紳士は、壁に身を寄せる私の姿に目を丸くする。
「……何をしているのかな?」
「……壺を割らないように、しておりました」
小さな声で答えると——一瞬の沈黙のあと。
「はっはっは!」
紳士は弾けるように笑い出した。
「なるほど、面白いお嬢さんだ」
くしゃりと相好を崩すその様子に、最初に感じた堅さがふっと和らぐ。
(……よかった。怖い人じゃなさそう)
そう思っていると、紳士は軽く姿勢を正した。
「私は書記官長のセレディオ・ハーヴィス。よろしくお願いしますね、グラント書記官」
“書記官”と呼ばれた瞬間、ぴんと背筋が伸びる。
「キルシェ・グラントです。よろしくお願いいたします!」
勢いよく頭を下げると、ハーヴィス書記官長は優しく目元を緩めた。
その後、業務に関する簡単な説明を受け、ハーヴィス書記官長に連れられて書記官室へと向かう。

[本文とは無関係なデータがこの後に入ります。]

(* ===== verification/Dll.v ===== *)
(** * Doubly linked lists

    Three structures of the cache crate thread doubly linked lists through a
    slab of nodes: [policy::lru_list::LruList], [hpolicy::Slab] and
    [task::timer::TimerWheel].  This file has the list theory they share, over
    an abstract view of the links: [lk i = Some (prev, next)] when node [i] is
    live. *)

From S2P Require Import Prelude.

Section Dll.
Context {I : Type} `{EqDecision I}.
Implicit Types (lk : I → option (option I * option I)) (ids : list I) (i j : I).

Definition first_or (d : option I) ids : option I :=
  match ids with [] => d | i :: _ => Some i end.

Definition last_or (d : option I) ids : option I :=
  match last ids with Some i => Some i | None => d end.

(** A list segment: [pp] precedes the first node, [qn] follows the last. *)
Fixpoint dseg lk (pp : option I) ids (qn : option I) : Prop :=
  match ids with
  | [] => True
  | i :: rest => lk i = Some (pp, first_or qn rest) ∧ dseg lk (Some i) rest qn
  end.

Definition relink_next (p v : option I) lk : I → option (option I * option I) :=
  λ j, if decide (Some j = p) then (λ pn, (pn.1, v)) <$> lk j else lk j.
Definition relink_prev (p v : option I) lk : I → option (option I * option I) :=
  λ j, if decide (Some j = p) then (λ pn, (v, pn.2)) <$> lk j else lk j.

Lemma last_or_cons d i ids : last_or d (i :: ids) = last_or (Some i) ids.
Proof. unfold last_or. destruct ids as [|j ids]; [done|]. rewrite last_cons_cons.
  destruct (last (j :: ids)) eqn:E; [done|]. by apply last_None in E. Qed.

Lemma first_or_app d l1 l2 : first_or d (l1 ++ l2) = first_or (first_or d l2) l1.
Proof. by destruct l1. Qed.

Lemma first_or_None ids : first_or None ids = head ids.
Proof. by destruct ids. Qed.

Lemma last_or_None ids : last_or None ids = last ids.
Proof. unfold last_or. by destruct (last ids). Qed.

Lemma dseg_app lk pp l1 l2 qn :
  dseg lk pp (l1 ++ l2) qn ↔
  dseg lk pp l1 (first_or qn l2) ∧ dseg lk (last_or pp l1) l2 qn.
Proof.
  revert pp. induction l1 as [|i l1 IH]; intros pp; simpl; [naive_solver|].
  rewrite IH, first_or_app, last_or_cons. tauto.
Qed.

Lemma dseg_ext lk lk' pp ids qn :
  (∀ i, i ∈ ids → lk' i = lk i) → dseg lk pp ids qn → dseg lk' pp ids qn.
Proof.
  revert pp. induction ids as [|i ids IH]; intros pp Hext; simpl; [done|].
  intros [Hi Hs]. split; [rewrite <- Hi; apply Hext; by left|].
  apply IH; [|done]. intros j Hj. apply Hext. by right.
Qed.

Lemma dseg_live lk pp ids qn i : dseg lk pp ids qn → i ∈ ids → is_Some (lk i).
Proof.
  revert pp. induction ids as [|j ids IH]; intros pp; simpl.
  - by intros _ ?%elem_of_nil.
  - intros [Hj Hs] [->|Hi]%elem_of_cons; eauto.
Qed.

Lemma relink_next_ne p v lk j : Some j ≠ p → relink_next p v lk j = lk j.
Proof. intros. unfold relink_next. by case_decide. Qed.

Lemma relink_prev_ne p v lk j : Some j ≠ p → relink_prev p v lk j = lk j.
Proof. intros. unfold relink_prev. by case_decide. Qed.

Lemma dseg_relink_next lk pp ids qn v :
  NoDup ids → dseg lk pp ids qn → dseg (relink_next (last ids) v lk) pp ids v.
Proof.
  revert pp. induction ids as [|i ids IH]; intros pp; simpl; [done|].
  rewrite NoDup_cons. intros [Hi Hnd] [Hlk Hs].
  destruct ids as [|j ids].
  - simpl. unfold relink_next. rewrite decide_True by done. by rewrite Hlk.
  - rewrite last_cons_cons. split; [|by apply IH].
    rewrite relink_next_ne; [done|].
    intros Heq%eq_sym%last_Some_elem_of. done.
Qed.

Lemma dseg_relink_prev lk pp ids qn v :
  NoDup ids → dseg lk pp ids qn → dseg (relink_prev (head ids) v lk) v ids qn.
Proof.
  destruct ids as [|i ids]; simpl; [done|].
  rewrite NoDup_cons. intros [Hi Hnd] [Hlk Hs]. split.
  - unfold relink_prev. rewrite decide_True by done. by rewrite Hlk.
  - eapply dseg_ext; [|done]. intros j Hj. apply relink_prev_ne. set_solver.
Qed.

(** A whole list: its nodes are distinct, linked both ways, and [hd] and
    [tl] are its ends. *)
Definition dll lk (hd tl : option I) ids : Prop :=
  NoDup ids ∧ hd = head ids ∧ tl = last ids ∧ dseg lk None ids None.

Lemma dll_nil lk : dll lk None None [].
Proof. repeat split. constructor. Qed.

Lemma dll_ext lk lk' hd tl ids :
  (∀ i, i ∈ ids → lk' i = lk i) → dll lk hd tl ids → dll lk' hd tl ids.
Proof. intros Hext (?&?&?&?). repeat split; [done..|]. by eapply dseg_ext. Qed.

(** The links of a node in the middle. *)
Lemma dll_node lk hd tl l1 i l2 :
  dll lk hd tl (l1 ++ i :: l2) → lk i = Some (last l1, head l2).
Proof.
  intros (_&_&_&Hs). apply dseg_app in Hs as [_ [Hi _]].
  by rewrite last_or_None, first_or_None in Hi.
Qed.

(** The ends after node [i] between [l1] and [l2] is unlinked. *)
Definition unlink_head (hd prev next : option I) : option I :=
  match prev with Some _ => hd | None => next end.
Definition unlink_tail (tl prev next : option I) : option I :=
  match next with Some _ => tl | None => prev end.

Lemma dll_unlink lk lk' hd tl l1 i l2 :
  dll lk hd tl (l1 ++ i :: l2) →
  (∀ j, j ∈ l1 ++ l2 →
     lk' j = relink_prev (head l2) (last l1) (relink_next (last l1) (head l2) lk) j) →
  dll lk' (unlink_head hd (last l1) (head l2)) (unlink_tail tl (last l1) (head l2)) (l1 ++ l2).
Proof.
  intros (Hnd&->&->&Hs) Hext.
  apply NoDup_app in Hnd as (Hnd1&Hdisj&[Hi Hnd2]%NoDup_cons).
  apply dseg_app in Hs as [Hs1 [Hlk Hs2]].
  assert (Hmem1 : ∀ j, Some j = last l1 → j ∈ l1)
    by (intros j Hj; by apply last_Some_elem_of).
  assert (Hmem2 : ∀ j, Some j = head l2 → j ∈ l2)
    by (intros j Hj; destruct l2; simplify_eq/=; by left).
  split; [|split; [|split]].
  - apply NoDup_app. split; [done|]. split; [|done]. set_solver.
  - destruct l1 as [|a l1]; [done|]. simpl. destruct (last (a :: l1)) eqn:E; [done|].
    by apply last_None in E.
  - destruct l2 as [|b l2]; [simpl; by rewrite app_nil_r|]. simpl.
    rewrite !last_app. rewrite last_cons_cons. destruct (last (b :: l2)) eqn:E; [done|].
    by apply last_None in E.
  - apply dseg_app. split.
    + rewrite first_or_None.
      eapply dseg_ext; [|eapply dseg_relink_next; done].
      intros j Hj. rewrite Hext by set_solver. apply relink_prev_ne.
      intros ?%Hmem2. set_solver.
    + rewrite last_or_None.
      eapply dseg_ext; [|eapply dseg_relink_prev; done].
      intros j Hj. rewrite Hext by set_solver. unfold relink_prev.
      rewrite relink_next_ne; [done|]. intros ?%Hmem1. set_solver.
Qed.

Lemma dll_push_front lk lk' hd tl ids i :
  dll lk hd tl ids → i ∉ ids →
  lk' i = Some (None, hd) →
  (∀ j, j ∈ ids → lk' j = relink_prev hd (Some i) lk j) →
  dll lk' (Some i) (match tl with Some t => Some t | None => Some i end) (i :: ids).
Proof.
  intros (Hnd&->&->&Hs) Hi Hlk Hext. split; [|split; [|split]].
  - by constructor.
  - done.
  - destruct ids as [|j ids]; [done|]. rewrite last_cons_cons.
    destruct (last (j :: ids)) eqn:E; [done|]. by apply last_None in E.
  - simpl. rewrite first_or_None. split; [done|].
    eapply dseg_ext; [exact Hext|]. by eapply dseg_relink_prev.
Qed.

Lemma dll_hd_cons lk hd tl ids i : dll lk hd tl ids → hd = Some i → ∃ ids', ids = i :: ids'.
Proof. intros (_&->&_&_). destruct ids; [done|]. simpl. naive_solver. Qed.

Lemma dll_tl_snoc lk hd tl ids i : dll lk hd tl ids → tl = Some i → ∃ ids', ids = ids' ++ [i].
Proof. intros (_&_&->&_) Hl. by apply last_Some in Hl. Qed.

Lemma dll_tl_None lk hd tl ids : dll lk hd tl ids → tl = None → ids = [].
Proof. intros (_&_&->&_) Hl. by apply last_None in Hl. Qed.
End Dll.
(* ===== verification/Arena.v ===== *)
(** * The generational arena interface

    [LruList] and [TimerWheel] store their nodes in
    [generational_arena::Arena], a crate outside the repository.  It is a
    parameter here: the operations the sources call are the class [Arena], and
    what they rely on of its documentation is [ArenaLaws] (an index resolves
    only to the element it was issued for, and is never issued again, not even
    after [remove] or [clear]).  [counter_arena] is a concrete arena with these
    laws, used where a theorem is run on concrete data. *)

From S2P Require Import Prelude.

Class Arena (Index : Type) (A : Type → Type) := {
  arena_new : ∀ {T}, A T;
  arena_insert : ∀ {T}, T → A T → Index * A T;
  arena_get : ∀ {T}, Index → A T → option T;
  arena_set : ∀ {T}, Index → T → A T → A T;
  arena_remove : ∀ {T}, Index → A T → option T * A T;
  arena_clear : ∀ {T}, A T → A T;
  arena_len : ∀ {T}, A T → nat;
}.

Class ArenaLaws (Index : Type) (A : Type → Type) `{EqDecision Index} `{Arena Index A} := {
  (** The indices ever handed out. *)
  arena_issued : ∀ {T}, A T → Index → Prop;
  arena_get_new T i : arena_get i (arena_new (T:=T)) = None;
  arena_insert_fresh T (x : T) a : ¬ arena_issued a (arena_insert x a).1;
  arena_insert_issued T (x : T) a j :
    arena_issued (arena_insert x a).2 j ↔ j = (arena_insert x a).1 ∨ arena_issued a j;
  arena_insert_get T (x : T) a j :
    arena_get j (arena_insert x a).2
    = if decide (j = (arena_insert x a).1) then Some x else arena_get j a;
  arena_get_issued T (x : T) a i : arena_get i a = Some x → arena_issued a i;
  arena_set_get T (x y : T) a i j :
    arena_get i a = Some y →
    arena_get j (arena_set i x a) = if decide (j = i) then Some x else arena_get j a;
  arena_set_issued T (x : T) a i j : arena_issued (arena_set i x a) j ↔ arena_issued a j;
  arena_remove_fst T (a : A T) i : (arena_remove i a).1 = arena_get i a;
  arena_remove_get T (a : A T) i j :
    arena_get j (arena_remove i a).2 = if decide (j = i) then None else arena_get j a;
  arena_remove_issued T (a : A T) i j : arena_issued (arena_remove i a).2 j ↔ arena_issued a j;
  arena_clear_get T (a : A T) i : arena_get i (arena_clear a) = None;
  arena_clear_issued T (a : A T) i : arena_issued (arena_clear a) i ↔ arena_issued a i;
  (** [len] counts the elements. *)
  arena_len_live T (a : A T) is_ :
    NoDup is_ → (∀ i, i ∈ is_ → is_Some (arena_get i a)) → (length is_ ≤ arena_len a)%nat;
}.

(** [arena[i].field = v]: indexing a missing element panics ([None]). *)
Definition arena_update {Index A} `{Arena Index A} {T} (i : Index) (f : T → T) (a : A T)
    : option (A T) :=
  x ← arena_get i a; Some (arena_set i (f x) a).

Section Laws.
Context {Index : Type} {A : Type → Type} `{ArenaLaws Index A} {T : Type}.
Implicit Types (a : A T) (i j : Index).

(** A new index resolves to nothing before the insert. *)
Lemma arena_insert_not_live (x : T) a : arena_get (arena_insert x a).1 a = None.
Proof.
  destruct (arena_get (arena_insert x a).1 a) as [y|] eqn:E; [|done].
  by apply arena_get_issued, arena_insert_fresh in E.
Qed.

Lemma arena_update_spec i f a (x : T) :
  arena_get i a = Some x →
  ∃ a', arena_update i f a = Some a' ∧
    (∀ j, arena_get j a' = if decide (j = i) then Some (f x) else arena_get j a) ∧
    (∀ j, arena_issued a' j ↔ arena_issued a j).
Proof.
  intros Hi. unfold arena_update. rewrite Hi. simpl. eexists. split; [done|]. split.
  - intros j. by eapply arena_set_get.
  - intros j. apply arena_set_issued.
Qed.
End Laws.

(** An arena that numbers its elements. *)
Record counter_arena (T : Type) := { ca_next : nat; ca_map : gmap nat T }.
Arguments ca_next {T}.
Arguments ca_map {T}.
Arguments Build_counter_arena {T}.

#[export] Instance counter_arena_ops : Arena nat counter_arena := {
  arena_new T := Build_counter_arena 0%nat ∅;
  arena_insert T x a :=
    (ca_next a, Build_counter_arena (S (ca_next a)) (<[ca_next a := x]> (ca_map a)));
  arena_get T i a := if decide (i < ca_next a)%nat then ca_map a !! i else None;
  arena_set T i x a := Build_counter_arena (ca_next a) (<[i := x]> (ca_map a));
  arena_remove T i a :=
    (if decide (i < ca_next a)%nat then ca_map a !! i else None,
     Build_counter_arena (ca_next a) (delete i (ca_map a)));
  arena_clear T a := Build_counter_arena (ca_next a) ∅;
  arena_len T a := size (ca_map a);
}.

#[export] Instance counter_arena_laws : ArenaLaws nat counter_arena.
Proof.
  refine {| arena_issued := λ T a i, (i < ca_next a)%nat |}; simpl; intros.
  - done.
  - lia.
  - lia.
  - repeat case_decide; simplify_map_eq; try done; lia.
  - by case_decide.
  - repeat case_decide; simplify_map_eq; try done.
  - done.
  - done.
  - repeat case_decide; simplify_map_eq; done.
  - done.
  - case_decide; [apply lookup_empty|done].
  - done.
  - rewrite <- size_dom, <- (size_list_to_set (C:=gset nat) is_) by done. apply subseteq_size.
    intros i Hi%elem_of_list_to_set. apply elem_of_dom. specialize (H0 i Hi). by case_decide; [|destruct H0].
Qed.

扉の前で立ち止まった書記官長は、少しだけ眉を下げた。
「……大分荒れているから、覚悟するように」
「荒れて……?」
首を傾げる私をよそに、ゆっくりと扉が開かれる。
そこは——
「午後までの契約書、準備できてる?」
「会議の議事録、どこだっけ!?」
「次の会議、もう始まるぞ!」
部屋中に飛び交う声。
机の上には書類の山がうず高く積まれ、制服姿の人たちが忙しなく動き回っている。
「……」
“荒れている”という言葉に、思わず納得する。
あまりの慌ただしさに目を丸くしていると、ハーヴィス書記官長が苦笑した。
「ミルトン書記官、少しいいかな」
「はい! なんでしょうか」
書類の山の向こうから、ミルトンと呼ばれた青年が顔を出し、こちらへやってくる。
「今日から一緒に働く、キルシェ・グラント書記官だ。仕事を教えてあげてくれ」
その一言で——
さっきまでの騒がしさが、ぴたりと止まった。
室内にいた全員の視線が、一斉にこちらへ向く。
「……!」
その視線に驚き、一瞬ひるみかけるが、ぐっと踏ん張って頭を下げる。
「えっと、キルシェ・グラントです! よろしくお願いします!」
しん、と静まり返る空気。
「……?」
不安がよぎった、その瞬間——
「新人ちゃん! よろしくね!」
「助かるー!」
「分からないことあったら、なんでも聞いて!」
ぱっと空気が弾けた。
先ほどまでの慌ただしさが嘘のように、みんなが明るい笑顔を向けてくる。
その優しさに、思わず肩の力が抜けた。
「グラント書記官には、まず僕の仕事を手伝ってもらおうかな」
ミルトン書記官がにこやかに言う。
「はい! よろしくお願いします!」
思わずぎゅっと拳を握ると、その様子がおかしかったのか、ハーヴィス書記官長とミルトン書記官がくすりと笑った。
その笑いは、周りにも伝わっていく。
気づけば、先ほどまでの張り詰めた空気はすっかり和らいでいた。
(うん、ここなら——楽しく働けそう)
小さく胸の中で呟きながら、用意された席へと腰を下ろす。
そして、ふと目の前を見ると——
まだ控えめではあるものの、すでに立派な“書類の山”ができあがっていた。
「……が、がんばります……!」
小さく気合いを入れながら、私はその山に向き合ったのだった。